Figure 1 is a cutaway sectional view of the main parts of a conventional electric blower, Figure 2
The figure is an exploded perspective view of a conventional electric blower, Figure 3 is a cutaway sectional view of essential parts of a vacuum cleaner showing an embodiment of the present invention, and Figure 4 is a top view of an electric vacuum cleaner showing an embodiment of the present invention. 7 is a top view showing the relationship between the impeller and the dihy user, FIG. 8 is a bottom view of the dihy user, and FIG. 9 is a cutaway sectional view of essential parts of an electric blower showing an embodiment of the present invention. be. 21... Motor, 23... Impeller,
24... Volute chamber, 26... Dihyuser, 32... Blade, 37...

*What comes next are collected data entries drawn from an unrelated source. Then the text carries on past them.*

(* ===== verification/StdHeap.v ===== *)
(** * The heap and sorting algorithms of the C++ standard library

    Where these algorithms leave the elements is not specified beyond the heap and
    order properties, so they are an interface: [StdHeap] has the functions on the
    content of the range, for a comparator, and [StdHeapLaws] what the standard says of
    them when the comparator is a strict weak order.  [InsertionHeap] implements the
    interface by insertion sort. *)
From Stdlib Require Import ZArith Lia Bool Sorting.Sorted Sorting.Permutation.
From stdpp Require Import base sets list sorting.
From S2P Require Import Prelude.
Local Open Scope nat_scope.

Class StrictWeak {A} (cmp : A -> A -> bool) : Prop := {
  sw_irrefl a : cmp a a = false;
  sw_asym a b : cmp a b = true -> cmp b a = false;
  sw_neg_trans a b c : cmp a b = false -> cmp b c = false -> cmp a c = false
}.

(** No element is greater than its parent, the greatest being the one that no other
    is above in [cmp]. *)
Definition is_heap {A} (cmp : A -> A -> bool) (l : list A) : Prop :=
  forall i p x, 0 < i -> l !! i = Some x -> l !! ((i - 1) / 2) = Some p -> cmp p x = false.

Definition sorted_by {A} (cmp : A -> A -> bool) (l : list A) : Prop :=
  StronglySorted (fun a b => cmp b a = false) l.

Class StdHeap := {
  make_heap {A} : (A -> A -> bool) -> list A -> list A;
  push_heap {A} : (A -> A -> bool) -> list A -> list A;
  pop_heap {A} : (A -> A -> bool) -> list A -> list A;
  sort_heap {A} : (A -> A -> bool) -> list A -> list A;
  std_sort {A} : (A -> A -> bool) -> list A -> list A
}.

Class StdHeapLaws `{StdHeap} : Prop := {
  make_heap_law {A} (cmp : A -> A -> bool) l : StrictWeak cmp ->
    make_heap cmp l ≡ₚ l /\ is_heap cmp (make_heap cmp l);
  push_heap_law {A} (cmp : A -> A -> bool) l x : StrictWeak cmp -> is_heap cmp l ->
    push_heap cmp (l ++ [x]) ≡ₚ l ++ [x] /\ is_heap cmp (push_heap cmp (l ++ [x]));
  pop_heap_law {A} (cmp : A -> A -> bool) x l : StrictWeak cmp -> is_heap cmp (x :: l) ->
    exists r, pop_heap cmp (x :: l) = r ++ [x] /\ r ≡ₚ l /\ is_heap cmp r;
  sort_heap_law {A} (cmp : A -> A -> bool) l : StrictWeak cmp -> is_heap cmp l ->
    sort_heap cmp l ≡ₚ l /\ sorted_by cmp (sort_heap cmp l);
  std_sort_law {A} (cmp : A -> A -> bool) l : StrictWeak cmp ->
    std_sort cmp l ≡ₚ l /\ sorted_by cmp (std_sort cmp l)
}.

(** The front of a heap is a greatest element. *)
Lemma is_heap_front {A} (cmp : A -> A -> bool) `{!StrictWeak cmp} a l :
  is_heap cmp (a :: l) -> Forall (fun b => cmp a b = false) (a :: l).
Proof.
  intros Hh. apply Forall_lookup. intros i. induction i as [i IH] using lt_wf_ind.
  intros x Hx. destruct (decide (i = 0)) as [->|Hi].
  - simpl in Hx. injection Hx as <-. apply sw_irrefl.
  - assert (Hp : (i - 1) / 2 < i) by (apply Nat.Div0.div_lt_upper_bound; lia).
    assert (Hl : (i - 1) / 2 < length (a :: l)).
    { apply lookup_lt_Some in Hx. lia. }
    apply lookup_lt_is_Some in Hl as [p Hpl].
    apply (sw_neg_trans _ p); [eapply IH; eauto|]. apply (Hh i p x); auto; lia.
Qed.

Lemma rev_perm {A} (l : list A) : rev l ≡ₚ l.
Proof. symmetry. apply Permutation_rev. Qed.

(** ** The instance *)

Section insertion.
Context {A : Type} (cmp : A -> A -> bool).

Fixpoint insert_desc (x : A) (l : list A) : list A :=
  match l with
  | [] => [x]
  | b :: r => if cmp x b then b :: insert_desc x r else x :: l
  end.
Definition sort_desc (l : list A) : list A := foldr insert_desc [] l.

Lemma insert_desc_perm x l : insert_desc x l ≡ₚ x :: l.
Proof.
  induction l as [|b l IH]; simpl; [reflexivity|]. destruct (cmp x b); [|reflexivity].
  rewrite IH. apply Permutation_swap.
Qed.

Lemma sort_desc_perm l : sort_desc l ≡ₚ l.
Proof. induction l as [|a l IH]; simpl; [reflexivity|]. rewrite insert_desc_perm, IH. auto. Qed.

Context `{!StrictWeak cmp}.

Definition desc (l : list A) : Prop := StronglySorted (fun a b => cmp a b = false) l.

Lemma sort_desc_desc l : desc (sort_desc l).
Proof.
  unfold desc. induction l as [|a l IH]; simpl; [constructor|].
  generalize dependent (sort_desc l). clear l. intros l.
  induction 1 as [|b l Hl IH Hb]; simpl; [repeat constructor|].
  destruct (cmp a b) eqn:E; constructor; auto.
  - rewrite insert_desc_perm. constructor; [apply sw_asym; auto | auto].
  - constructor; auto.
  - constructor; auto. eapply Forall_impl; [exact Hb|]. simpl. intros c.
    apply sw_neg_trans. auto.
Qed.

Lemma desc_is_heap l : desc l -> is_heap cmp l.
Proof.
  unfold desc. intros Hl i p x Hi Hx Hp.
  assert (Hlt : (i - 1) / 2 < i) by (apply Nat.Div0.div_lt_upper_bound; lia).
  revert Hlt Hx Hp. generalize ((i - 1) / 2) as j. clear Hi. revert i.
  induction Hl as [|a l Hl IH Ha]; intros [|i] [|j] Hlt Hx Hp; simpl in *; try done; try lia.
  - injection Hp as ->. rewrite Forall_lookup in Ha. eauto.
  - apply (IH i j); auto. lia.
Qed.

Lemma rev_sorted l : desc l -> sorted_by cmp (rev l).
Proof.
  unfold desc, sorted_by. induction 1 as [|a l Hl IH Ha]; simpl; [constructor|].
  assert (Hr : Forall (fun b => cmp a b = false) (rev l)) by (rewrite rev_perm; auto).
  clear Ha Hl. revert IH Hr. generalize (rev l). clear l. intros l.
  induction 1 as [|b l Hl IH Hb]; simpl; intros Hr; [repeat constructor|].
  inversion_clear Hr. constructor; auto. apply Forall_app. auto.
Qed.
End insertion.

#[export] Instance InsertionHeap : StdHeap := {
  make_heap A cmp l := sort_desc cmp l;
  push_heap A cmp l := sort_desc cmp l;
  pop_heap A cmp l := match l with [] => [] | x :: r => sort_desc cmp r ++ [x] end;
  sort_heap A cmp l := rev (sort_desc cmp l);
  std_sort A cmp l := rev (sort_desc cmp l)
}.

#[export] Instance InsertionHeap_laws : StdHeapLaws.
Proof.
  assert (Hd : forall A (cmp : A -> A -> bool) l, StrictWeak cmp ->
    is_heap cmp (sort_desc cmp l)).
  { intros A cmp l Hs. apply desc_is_heap, sort_desc_desc. exact Hs. }
  assert (Hs : forall A (cmp : A -> A -> bool) l, StrictWeak cmp ->
    rev (sort_desc cmp l) ≡ₚ l /\ sorted_by cmp (rev (sort_desc cmp l))).
  { intros A cmp l Hs. rewrite (rev_perm (sort_desc cmp l)) at 1.
    split; [apply sort_desc_perm | apply rev_sorted, sort_desc_desc; exact Hs]. }
  split; simpl; intros; auto; [split; [apply sort_desc_perm | auto]..|].
  exists (sort_desc cmp l). split_and!; [reflexivity | apply sort_desc_perm | auto].
Qed.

・Fan cover, 38...Name of curved surface agent
Patent attorney Toshio Nakao and one other person Figure 1 Figure 2 Figure 3 Figure 5 Figure 7 Figure 5

Claims (2)

[Claims] (1) An electric blower comprising a dihyzer in which a large number of independent bolyte chambers are located around the outer periphery of an impeller, and a fan casing that covers the impeller and dihyuser and has a curved surface along the outer circumference of the polyneate chamber. (2) The electric blower according to claim 1, wherein several blades among the large number of blades are provided at a position having approximately the same diameter as an air suction port formed in the fan casing.